1. Recurrent or relapsing CDI: At least three episodes of mild-to-moderate CDI and
failure of a 6-8 week taper with vancomycin with or without an alternative antibiotic (e.g.
fidaxomicin, rifaximin) or at least two episodes of severe CDI resulting in hospitalization
and associated with significant morbidity.

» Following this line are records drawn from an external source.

(** * Shallow embedding of scripts/generate_app_icon.py

    Modelling conventions.
    - Python integers are [Z]; [//] on the non-negative values used here is [Z.div].
    - Python floats in code that only uses [+ - * /] are modelled by exact
      rationals [Q]; where [math.sqrt] enters (the radial gradient) they are
      modelled by real numbers [R].  Binary rounding is not modelled.
    - [int(f)] on a float truncates toward zero ([py_int]).
    - A Pillow RGB image is a record with its size and a total pixel function;
      [ImageDraw] calls are recorded as a list of drawing commands that are
      rasterised in order (painter's algorithm, each pixel overwritten). *)

From Stdlib Require Import ZArith QArith Qround List Lia Bool String.
From Stdlib Require Import Reals Lra.
Import ListNotations.

Open Scope Z_scope.

(** ** Colours and images *)

Definition color : Type := (Z * Z * Z)%type.

Record image : Type := mk_image {
  width : Z;
  height : Z;
  px : Z -> Z -> color
}.

(** [Image.new('RGB', (w, h), c)]. *)
Definition image_new (w h : Z) (c : color) : image :=
  {| width := w; height := h; px := fun _ _ => c |}.

(** [pixels[x, y] = c] (the caller only writes pixels inside the image). *)
Definition put_pixel (img : image) (x y : Z) (c : color) : image :=
  {| width := width img; height := height img;
     px := fun x' y' => if (x' =? x) && (y' =? y) then c else px img x' y' |}.

(** ** Constants *)

Definition SIZE : Z := 1024.
Definition CENTER : Z := SIZE / 2.

Definition COLORS_background : color := (15, 23, 42).
Definition COLORS_card : color := (30, 41, 59).
Definition COLORS_primary : color := (99, 102, 241).
Definition COLORS_primary_light : color := (129, 140, 248).
Definition COLORS_accent : color := (34, 211, 238).
Definition COLORS_white : color := (248, 250, 252).

(** ** [int()] on a float, and [interpolate_color] *)

(** Python's [int(f)] truncates toward zero. *)
Definition py_int (q : Q) : Z :=
  if Qle_bool 0 q then Qfloor q else Qceiling q.

(** One channel: [int(color1[i] + (color2[i] - color1[i]) * ratio)]. *)
Definition interp_channel (c1 c2 : Z) (ratio : Q) : Z :=
  py_int (inject_Z c1 + inject_Z (c2 - c1) * ratio)%Q.

Definition interpolate_color (color1 color2 : color) (ratio : Q) : color :=
  let '(r1, g1, b1) := color1 in
  let '(r2, g2, b2) := color2 in
  (interp_channel r1 r2 ratio, interp_channel g1 g2 ratio,
   interp_channel b1 b2 ratio).

(** ** Pillow drawing primitives *)

(** A call on an [ImageDraw.Draw] object; coordinates are Python numbers
    (ints or floats), which Pillow converts with a C cast, i.e. [int()]. *)
Inductive draw_op : Type :=
| DRect (x0 y0 x1 y1 : Q) (fill : color)      (* draw.rectangle([..], fill=) *)
| DEllipse (x0 y0 x1 y1 : Q) (fill : color).  (* draw.ellipse([..], fill=) *)

Definition op_fill (op : draw_op) : color :=
  match op with DRect _ _ _ _ c | DEllipse _ _ _ _ c => c end.

Definition in_box (x0 y0 x1 y1 x y : Z) : bool :=
  (x0 <=? x) && (x <=? x1) && (y0 <=? y) && (y <=? y1).

(** Filled ellipse inscribed in the inclusive box [x0..x1] x [y0..y1]:
    the pixels of the box whose centres lie in the closed ellipse through the
    centres of the box's extreme pixels. *)
Definition ellipse_covers (x0 y0 x1 y1 x y : Z) : bool :=
  in_box x0 y0 x1 y1 x y &&
  (let a := x1 - x0 in let b := y1 - y0 in
   b * b * ((2 * x - x0 - x1) * (2 * x - x0 - x1)) +
   a * a * ((2 * y - y0 - y1) * (2 * y - y0 - y1)) <=? a * a * (b * b)).

Definition op_covers (op : draw_op) (x y : Z) : bool :=
  match op with
  | DRect x0 y0 x1 y1 _ =>
      in_box (py_int x0) (py_int y0) (py_int x1) (py_int y1) x y
  | DEllipse x0 y0 x1 y1 _ =>
      ellipse_covers (py_int x0) (py_int y0) (py_int x1) (py_int y1) x y
  end.

Definition in_canvas (img : image) (x y : Z) : bool :=
  (0 <=? x) && (x <? width img) && (0 <=? y) && (y <? height img).

(** Executing one drawing call: pixels covered and inside the canvas get the
    fill colour. *)
Definition apply_op (img : image) (op : draw_op) : image :=
  {| width := width img; height := height img;
     px := fun x y =>
       if in_canvas img x y && op_covers op x y then op_fill op else px img x y |}.

Definition apply_ops (img : image) (ops : list draw_op) : image :=
  fold_left apply_op ops img.

(** ** [draw_rounded_rect] *)

Definition Qz (z : Z) : Q := inject_Z z.

(** The calls [draw_rounded_rect(draw, bbox, radius, fill)] makes on [draw]. *)
Definition draw_rounded_rect (bbox : Z * Z * Z * Z) (radius : Z) (fill : color)
  : list draw_op :=
  let '(x1, y1, x2, y2) := bbox in
  [ DRect (Qz (x1 + radius)) (Qz y1) (Qz (x2 - radius)) (Qz y2) fill;
    DRect (Qz x1) (Qz (y1 + radius)) (Qz x2) (Qz (y2 - radius)) fill;
    DEllipse (Qz x1) (Qz y1) (Qz (x1 + 2 * radius)) (Qz (y1 + 2 * radius)) fill;
    DEllipse (Qz (x2 - 2 * radius)) (Qz y1) (Qz x2) (Qz (y1 + 2 * radius)) fill;
    DEllipse (Qz x1) (Qz (y2 - 2 * radius)) (Qz (x1 + 2 * radius)) (Qz y2) fill;
    DEllipse (Qz (x2 - 2 * radius)) (Qz (y2 - 2 * radius)) (Qz x2) (Qz y2) fill ].

(** ** [draw_dumbbell] *)

Definition bar_height : Z := 60.
Definition bar_width : Z := 400.
Definition weight_width : Z := 120.
Definition weight_height : Z := 280.
Definition weight_radius : Z := 30.
Definition cx : Z := CENTER.
Definition cy : Z := CENTER.
Definition bar_left : Z := cx - bar_width / 2.
Definition bar_top : Z := cy - bar_height / 2.
Definition left_weight_left : Z := bar_left - 20.
Definition left_weight_right : Z := left_weight_left + weight_width.
Definition weight_top : Z := cy - weight_height / 2.
Definition weight_bottom : Z := cy + weight_height / 2.
Definition right_weight_right : Z := cx + bar_width / 2 + 20.
Definition right_weight_left : Z := right_weight_right - weight_width.
Definition inner_margin : Z := 20.
Definition bar_segments : Z := 20.
(** [segment_width = bar_width / bar_segments] (true division, a float). *)
Definition segment_width : Q := (Qz bar_width / Qz bar_segments)%Q.

(** Iteration [i] of [for i in range(bar_segments)]. *)
Definition bar_segment (primary_color accent_color : color) (i : Z) : draw_op :=
  let ratio := (Qz i / Qz (bar_segments - 1))%Q in
  let c := interpolate_color primary_color accent_color ratio in
  let seg_left := (Qz bar_left + Qz i * segment_width)%Q in
  let seg_right := (Qz bar_left + Qz (i + 1) * segment_width + 1)%Q in
  DRect seg_left (Qz bar_top) seg_right (Qz (bar_top + bar_height)) c.

(** [range(n)] for [n >= 0]. *)
Definition py_range (n : Z) : list Z := map Z.of_nat (seq 0 (Z.to_nat n)).

Definition left_plate (primary_color : color) : list draw_op :=
  draw_rounded_rect
    (left_weight_left, weight_top, left_weight_right, weight_bottom)
    weight_radius primary_color.

Definition left_inset (primary_color : color) : list draw_op :=
  draw_rounded_rect
    (left_weight_left + inner_margin, weight_top + inner_margin,
     left_weight_right - inner_margin, weight_bottom - inner_margin)
    (weight_radius - 10)
    (interpolate_color primary_color COLORS_primary_light (3 # 10)).

Definition bar_ops (primary_color accent_color : color) : list draw_op :=
  map (bar_segment primary_color accent_color) (py_range bar_segments).

Definition right_plate (accent_color : color) : list draw_op :=
  draw_rounded_rect
    (right_weight_left, weight_top, right_weight_right, weight_bottom)
    weight_radius accent_color.

Definition right_inset (accent_color : color) : list draw_op :=
  draw_rounded_rect
    (right_weight_left + inner_margin, weight_top + inner_margin,
     right_weight_right - inner_margin, weight_bottom - inner_margin)
    (weight_radius - 10)
    (interpolate_color accent_color COLORS_white (2 # 10)).

(** All the calls [draw_dumbbell] makes on its [ImageDraw.Draw], in order. *)
Definition draw_dumbbell_ops (primary_color accent_color : color) : list draw_op :=
  left_plate primary_color ++ left_inset primary_color ++
  bar_ops primary_color accent_color ++
  right_plate accent_color ++ right_inset accent_color.

(** [draw_dumbbell(img, primary, accent)]: mutates [img] and returns it. *)
Definition draw_dumbbell (img : image) (primary_color accent_color : color) : image :=
  apply_ops img (draw_dumbbell_ops primary_color accent_color).

(** ** [create_radial_gradient] *)

(** [int(r)] on a float holding the real [r]: truncation toward zero. *)
Definition py_int_R (r : R) : Z :=
  if Rle_dec 0 r then Int_part r else (- Int_part (- r))%Z.

(** [max_dist = math.sqrt(2) * (size // 2)]. *)
Definition max_dist (size : Z) : R := (sqrt 2 * IZR (size / 2))%R.

(** [math.sqrt((x - size // 2) ** 2 + (y - size // 2) ** 2)]. *)
Definition grad_dist (size x y : Z) : R :=
  sqrt (IZR ((x - size / 2) ^ 2 + (y - size / 2) ^ 2)).

(** Float division [a / b]: raises [ZeroDivisionError] when [b == 0.0]. *)
Definition py_div (a b : R) : option R :=
  if Req_EM_T b 0 then None else Some (a / b)%R.

(** [int(c0 + (c1 - c0) * ratio)]. *)
Definition grad_channel (c0 c1 : Z) (ratio : R) : Z :=
  py_int_R (IZR c0 + IZR (c1 - c0) * ratio)%R.

(** The body of the double loop at pixel [(x, y)]: [None] is the exception. *)
Definition gradient_pixel (size : Z) (center_color edge_color : color) (x y : Z)
  : option color :=
  match py_div (grad_dist size x y) (max_dist size) with
  | None => None
  | Some q =>
      let ratio := Rmin q 1 in
      let '(r0, g0, b0) := center_color in
      let '(r1, g1, b1) := edge_color in
      Some (grad_channel r0 r1 ratio, grad_channel g0 g1 ratio,
            grad_channel b0 b1 ratio)
  end.

Definition gradient_row (size : Z) (center_color edge_color : color) (y : Z)
  (acc : option image) (x : Z) : option image :=
  match acc with
  | None => None
  | Some img =>
      match gradient_pixel size center_color edge_color x y with
      | None => None
      | Some c => Some (put_pixel img x y c)
      end
  end.

Definition create_radial_gradient (size : Z) (center_color edge_color : color)
  : option image :=
  fold_left
    (fun acc y => fold_left (gradient_row size center_color edge_color y)
                            (py_range size) acc)
    (py_range size)
    (Some (image_new size size center_color)).

(** The contract of the spec (section 4.1), with the centre and the maximal
    distance taken from the code: [ratio = min(dist / max_dist, 1)]. *)
Definition gradient_ratio (size : Z) (d : R) : R := Rmin (d / max_dist size) 1.

Definition lerp_R (c0 c1 : color) (ratio : R) : color :=
  let '(r0, g0, b0) := c0 in
  let '(r1, g1, b1) := c1 in
  (grad_channel r0 r1 ratio, grad_channel g0 g1 ratio, grad_channel b0 b1 ratio).

(** ** Variant generators *)

Definition generate_main_icon : option image :=
  match create_radial_gradient SIZE COLORS_card COLORS_background with
  | None => None
  | Some img => Some (draw_dumbbell img COLORS_primary COLORS_accent)
  end.

Definition dark_center : color := (20, 30, 50).
Definition dark_edge : color := (10, 15, 30).

Definition generate_dark_icon : option image :=
  match create_radial_gradient SIZE dark_center dark_edge with
  | None => None
  | Some img => Some (draw_dumbbell img COLORS_primary_light COLORS_accent)
  end.

Definition generate_tinted_icon : option image :=
  match create_radial_gradient SIZE (60, 60, 60) (30, 30, 30) with
  | None => None
  | Some img => Some (draw_dumbbell img (180, 180, 180) (220, 220, 220))
  end.

(** ** [main]: directory creation, generation and saving *)

(** What a file on disk holds: a complete PNG, or what a failed write left. *)
Inductive file_content : Type :=
| Png (data : list Byte.byte)
| Partial.

Definition fs_state : Type := string -> option file_content.

Definition fs_update (fs : fs_state) (p : string) (v : option file_content)
  : fs_state :=
  fun q => if String.eqb q p then v else fs q.

(** How the file system answers a write to a path. *)
Inductive save_outcome : Type :=
| SaveOk
| SaveFailBeforeOpen   (* e.g. permission denied: nothing is written *)
| SaveFailAfterOpen.   (* e.g. disk full: a truncated file is left *)

(** The world [main] runs in: the project directory two levels above the
    script, whether [os.makedirs] succeeds, how writes end, and the disk. *)
Record env : Type := mk_env {
  env_project_dir : string;
  env_makedirs_ok : bool;
  env_save : string -> save_outcome;
  env_fs : fs_state
}.

Inductive event : Type :=
| EPrint (s : string)
| EMakedirs (d : string)
| EGenerate (variant : string)
| ESaved (name path : string) (data : list Byte.byte)
| ESaveFailed (name path : string).

Definition mstate : Type := (fs_state * list event)%type.

(** State and exception monad: an exception keeps the state reached so far
    (nothing is rolled back), and stops the rest of the program. *)
Definition M (A : Type) : Type := mstate -> option A * mstate.

Definition ret {A} (a : A) : M A := fun s => (Some a, s).

Definition bind {A B} (m : M A) (k : A -> M B) : M B :=
  fun s => match m s with
           | (Some a, s') => k a s'
           | (None, s') => (None, s')
           end.

Notation "x <- m ;; k" := (bind m (fun x => k))
  (at level 61, m at next level, right associativity).
Notation "m ;;; k" := (bind m (fun _ => k))
  (at level 61, right associativity).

2. Refractory CDI: Moderate CDI not responding to standard therapy (vancomycin) for at
least a week
3. Severe CDI: WBC ≥ 15,000 cells/mm3, albumin < 3g/dl and abdominal tenderness
4. Complicated CDI defined by at least one of the following: admission to the ICU,
hypotension with or without the use of vasopressors, fever ≥ 38.5°C, ileus or significant
abdominal distention, mental status changes, WBC ≥ 35,000 cells/mm3, or < 2 cells/mm3,
serum lactate >2.2 mmol/L or any evidence of end-organ failure
At least 12 weeks of post FMT follow up data was required in order for the patient’s data to be
included in the analysis. We included patients who were immunocompromised at the time of
FMT as a result of or more of the following: HIV infection (any CD4 count), AIDS-defining
diagnosis or CD4<200/mm3, inherited or primary immune disorders, and immunodeficient or
immunosuppressed from a medical condition/medication including current or recent (<3 most)
treatment with anti-neoplastic agent or immunosuppressant medications (including but not
limited to monoclonal antibodies to B and T cells, anti-TNF agents, glucocorticoids,
antimetabolites (azathioprine, 6-mercaptopurine, methotrexate), calcineurin inhibitors
(tacrolimus, cyclosporine), mycophenolate mofetil).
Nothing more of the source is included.